The official name change, from libraries to LINCs, took place in 2009 under then Labor premier David Bartlett.
It was changed to LINC (Learning and Information Network Centre) to reflect the changing breadth of services the institutions offered.
They are all encompassing hives of information – books, plus online access, decades of archive resources.
While on paper, it may have made sense, in reality the new branding never quite caught on.
Almost a decade later, Tasmanians have only just started to recognise the name LINC. After all it’s not uncommon to still hear Woolworths referred to as Roelf Vos’.
The Examiner’s readers were pleased to hear of the name changed, shocked at the cost, and still aghast that the name was altered in the first place.

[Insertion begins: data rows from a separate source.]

(* ===== verification/CertStore.v ===== *)
(** * Certificates per server name (src/internal/dnsx/certstore.go)

    The store of customer certificates and the choice of one for a TLS
    server name. Reading the directory and parsing certificates are
    parameters; a certificate is the file pair it was loaded from and the
    names of its leaf. *)

From S2P Require Import Prelude GoStrings.

(** [tls.LoadX509KeyPair] and [x509.ParseCertificate] on a directory:
    the certificate, the leaf's DNS names and its common name. *)
Record Loaded (C : Type) := { l_cert : C; DNSNames : list string; CommonName : string }.
Arguments l_cert {C}. Arguments DNSNames {C}. Arguments CommonName {C}.

Record certEntry (C : Type) := { cert : C; covered : list string }.
Arguments cert {C}. Arguments covered {C}. Arguments Build_certEntry {C}.
Definition CertStore (C : Type) : Type := gmap string (certEntry C).

Definition covers_name (host n : string) : bool :=
  (n =? host)%string
  || (HasPrefix n "*." && HasSuffix host (drop_str 1 n) && negb (host =? drop_str 2 n)%string).
Definition covers {C} (e : certEntry C) (host : string) : bool :=
  existsb (covers_name host) (covered e).

Section store.
Context `{UnicodeCase} {C : Type}.

Definition norm_name (n : string) : string := ToLower (TrimSuffix n ".").

(** The names of a loaded certificate. *)
Definition entry_of (l : Loaded C) : certEntry C :=
  let cov := norm_name <$> DNSNames l in
  let cov := if (CommonName l =? "")%string then cov else cov ++ [norm_name (CommonName l)] in
  {| cert := l_cert l; covered := cov |}.
(** One directory entry: name and whether it is a directory. *)
Definition load_entry (load : string → option (Loaded C)) (cs : CertStore C) (ent : string * bool) : CertStore C :=
  if negb ent.2 then cs
  else
    let name := ToLower ent.1 in
    match load name with
    | None => cs
    | Some l => <[name := entry_of l]> cs
    end.
(** [None] is a directory that cannot be read: the old store stays. *)
Definition Reload (dir : option (list (string * bool))) (load : string → option (Loaded C)) (cs : CertStore C) : CertStore C :=
  match dir with
  | None => cs
  | Some ents => foldl (load_entry load) ∅ ents
  end.

Definition try (cs : CertStore C) (name host : string) : option C :=
  match cs !! name with
  | Some e => if covers e host then Some (cert e) else None
  | None => None
  end.
(** The walk over the parents: the text after each dot, left to right. *)
Fixpoint parents (cs : CertStore C) (host rest : string) : option C :=
  match rest with
  | EmptyString => None
  | String c rest =>
      if byte_of c =? 46 then
        match try cs rest host with
        | Some x => Some x
        | None => parents cs host rest
        end
      else parents cs host rest
  end.
Definition Get (cs : CertStore C) (host : string) : option C :=
  let host := norm_name host in
  match try cs host host with
  | Some x => Some x
  | None => parents cs host host
  end.

(** ** Specification *)

(** The proper parents of a name, nearest first. *)
Fixpoint ancestors (s : string) : list string :=
  match s with
  | EmptyString => []
  | String c s => if byte_of c =? 46 then s :: ancestors s else ancestors s
  end.

Lemma ancestors_spec s a : a ∈ ancestors s ↔ ∃ p, s = (p +:+ String "." a)%string.
Proof.
  induction s as [|c s IH]; simpl.
  { split; [by intros ?%not_elem_of_nil|]. intros [p Hp]. by destruct p. }
  destruct (byte_of c =? 46) eqn:Hc; zbool.
  - assert (c = "."%char) as -> by (by apply byte_of_inj). rewrite elem_of_cons, IH. split.
    + intros [->|[p ->]]; [by exists ""|by exists (String "." p)].
    + intros [p Hp]. destruct p as [|d p]; simplify_eq/=; [by left|right; by exists p].
  - rewrite IH. split.
    + intros [p ->]. by exists (String c p).
    + intros [p Hp]. destruct p as [|d p]; simplify_eq/=; by exists p.
Qed.

(** What a reload finds under a name. *)
Lemma load_entries_lookup load name ents (acc : CertStore C) :
  foldl (load_entry load) acc ents !! name =
    if existsb (λ e, e.2 && (ToLower e.1 =? name)%string) ents
    then match load name with Some l => Some (entry_of l) | None => acc !! name end
    else acc !! name.
Proof.
  revert acc. induction ents as [|e ents IH]; intros acc; [done|]. cbn [foldl existsb]. rewrite IH. unfold load_entry. cbv zeta.
  destruct e.2; cbn [negb andb orb]; [|done]. destruct (String.eqb_spec (ToLower e.1) name) as [Hn|Hne]; cbn [orb].
  - rewrite Hn. destruct (load name) as [l|], (existsb _ ents); try done. apply (lookup_insert_eq (M := gmap string)).
  - destruct (load (ToLower e.1)) as [l|]; [|done].
    assert ((<[ToLower e.1 := entry_of l]> acc : CertStore C) !! name = acc !! name) as ->; [|done].
    by apply (lookup_insert_ne (M := gmap string)).
Qed.
Lemma Reload_lookup ents load cs name :
  (name, true) ∈ ents → ToLower name = name → Reload (Some ents) load cs !! name = entry_of <$> load name.
Proof.
  intros Hin Hl. simpl. rewrite load_entries_lookup.
  assert (existsb (λ e, e.2 && (ToLower e.1 =? name)%string) ents = true) as ->.
  { apply existsb_exists. exists (name, true). split; [by apply list_elem_of_In|]. simpl. rewrite Hl. apply String.eqb_refl. }
  by destruct (load name).
Qed.
Lemma Get_first cs host :
  Get cs host = first_match (λ o, bool_decide (is_Some o)) ((λ n, try cs n (norm_name host)) <$> (norm_name host :: ancestors (norm_name host))) ≫= id.
Proof.
  unfold Get. set (h := norm_name host). simpl. destruct (try cs h h) as [x|]; simpl; [done|].
  assert (∀ r, parents cs h r = first_match (λ o, bool_decide (is_Some o)) ((λ n, try cs n h) <$> ancestors r) ≫= id) as ->; [|done].
  induction r as [|c r IH]; [done|]. cbn [parents ancestors]. destruct (byte_of c =? 46); [|done].
  rewrite fmap_cons. destruct (try cs r h) as [x|]; simpl; [done|]. exact IH.
Qed.
End store.

Lemma covers_name_spec host n :
  covers_name host n = true ↔ n = host ∨ ∃ apex label, n = ("*." +:+ apex)%string ∧ host = (label +:+ "." +:+ apex)%string.
Proof.
  unfold covers_name. rewrite orb_true_iff, String.eqb_eq. f_equiv. rewrite !andb_true_iff, negb_true_iff, String.eqb_neq.
  rewrite HasPrefix_spec, HasSuffix_spec. split.
  - intros [[[apex ->] [label Hl]] _]. exists apex, label. split; [done|]. exact Hl.
  - intros (apex & label & -> & ->). split; [split|].
    + by exists apex.
    + by exists label.
    + simpl. intros Heq. apply (f_equal len) in Heq. rewrite !length_append in Heq. simpl in Heq. lia.
Qed.

(** ** Properties *)

(** The certificate chosen for a server name is stored under the
    name itself or one of its parents, the nearest whose certificate covers
    the name, either literally or by a wildcard of a parent domain; no
    certificate is chosen only when none of them covers it. *)
Theorem Get_covers `{UnicodeCase} {C} (cs : CertStore C) host :
  let h := norm_name host in
  match Get cs host with
  | Some x =>
      ∃ name e, (name = h ∨ ∃ p, h = (p +:+ String "." name)%string) ∧ cs !! name = Some e ∧ cert e = x ∧
        (h ∈ covered e ∨ ∃ apex label, ("*." +:+ apex)%string ∈ covered e ∧ h = (label +:+ "." +:+ apex)%string)
  | None => ∀ name e, (name = h ∨ ∃ p, h = (p +:+ String "." name)%string) → cs !! name = Some e → covers e h = false
  end.
Proof.
  intros h. rewrite Get_first. fold h.
  assert (∀ name, name ∈ h :: ancestors h ↔ name = h ∨ ∃ p, h = (p +:+ String "." name)%string) as Hcand.
  { intros name. rewrite elem_of_cons. f_equiv. apply ancestors_spec. }
  destruct (first_match _ _) as [o|] eqn:Hf; simpl.
  - apply first_match_Some in Hf as (l1 & l2 & Hl & Ho & _). zbool. destruct Ho as [x ->]. simpl.
    assert (Some x ∈ (λ n, try cs n h) <$> (h :: ancestors h)) as Hin by (rewrite Hl; set_solver).
    apply list_elem_of_fmap in Hin as (name & Hx & Hn). unfold try in Hx. destruct (cs !! name) as [e|] eqn:He; [|done].
    destruct (covers e h) eqn:Hc; [|done]. injection Hx as ->. exists name, e. split_and!; try done; [by apply Hcand|].
    unfold covers in Hc. rewrite existsb_exists in Hc. destruct Hc as (n & Hn' & Hcn). apply list_elem_of_In in Hn'.
    apply covers_name_spec in Hcn as [Heq|(apex & label & Heq & Hh)]; [left; by rewrite <-Heq|right].
    exists apex, label. split; [rewrite Heq in Hn'; exact Hn'|done].
  - intros name e Hn He. apply first_match_None in Hf. rewrite Forall_fmap, Forall_forall in Hf.
    specialize (Hf name (proj2 (Hcand name) Hn)). simpl in Hf. unfold try in Hf. rewrite He in Hf.
    destruct (covers e h); [|done]. zbool. exfalso. apply Hf. eauto.
Qed.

For others, it was the first they’d heard of the word LINC at all.
While it will take some months for all the re-branding to be completed, and the word library to return to government vernacular, it has not changed the quality of the resource.
In Launceston, the LINC (soon to be library) is a treasure.
Renovations over the past five years have created spaces for all sorts of information seekers and book lovers.
It has dedicated staff to help the community research its family history, where they can pore over microfilm from newspapers, title deeds, and documents.
Young readers are introduced to the magic of books, through specialised children’s programs and events.
And classic bookworms are catered for with shelves upon shelves of every category.
Whatever name it is under, Tasmanians are lucky to have such free access to their LINCs.
Let’s just hope we are not faced with a government seeking to do another name change in 10 years’ time.
At $250,000 for a name change, it is a venture far too costly to repeat.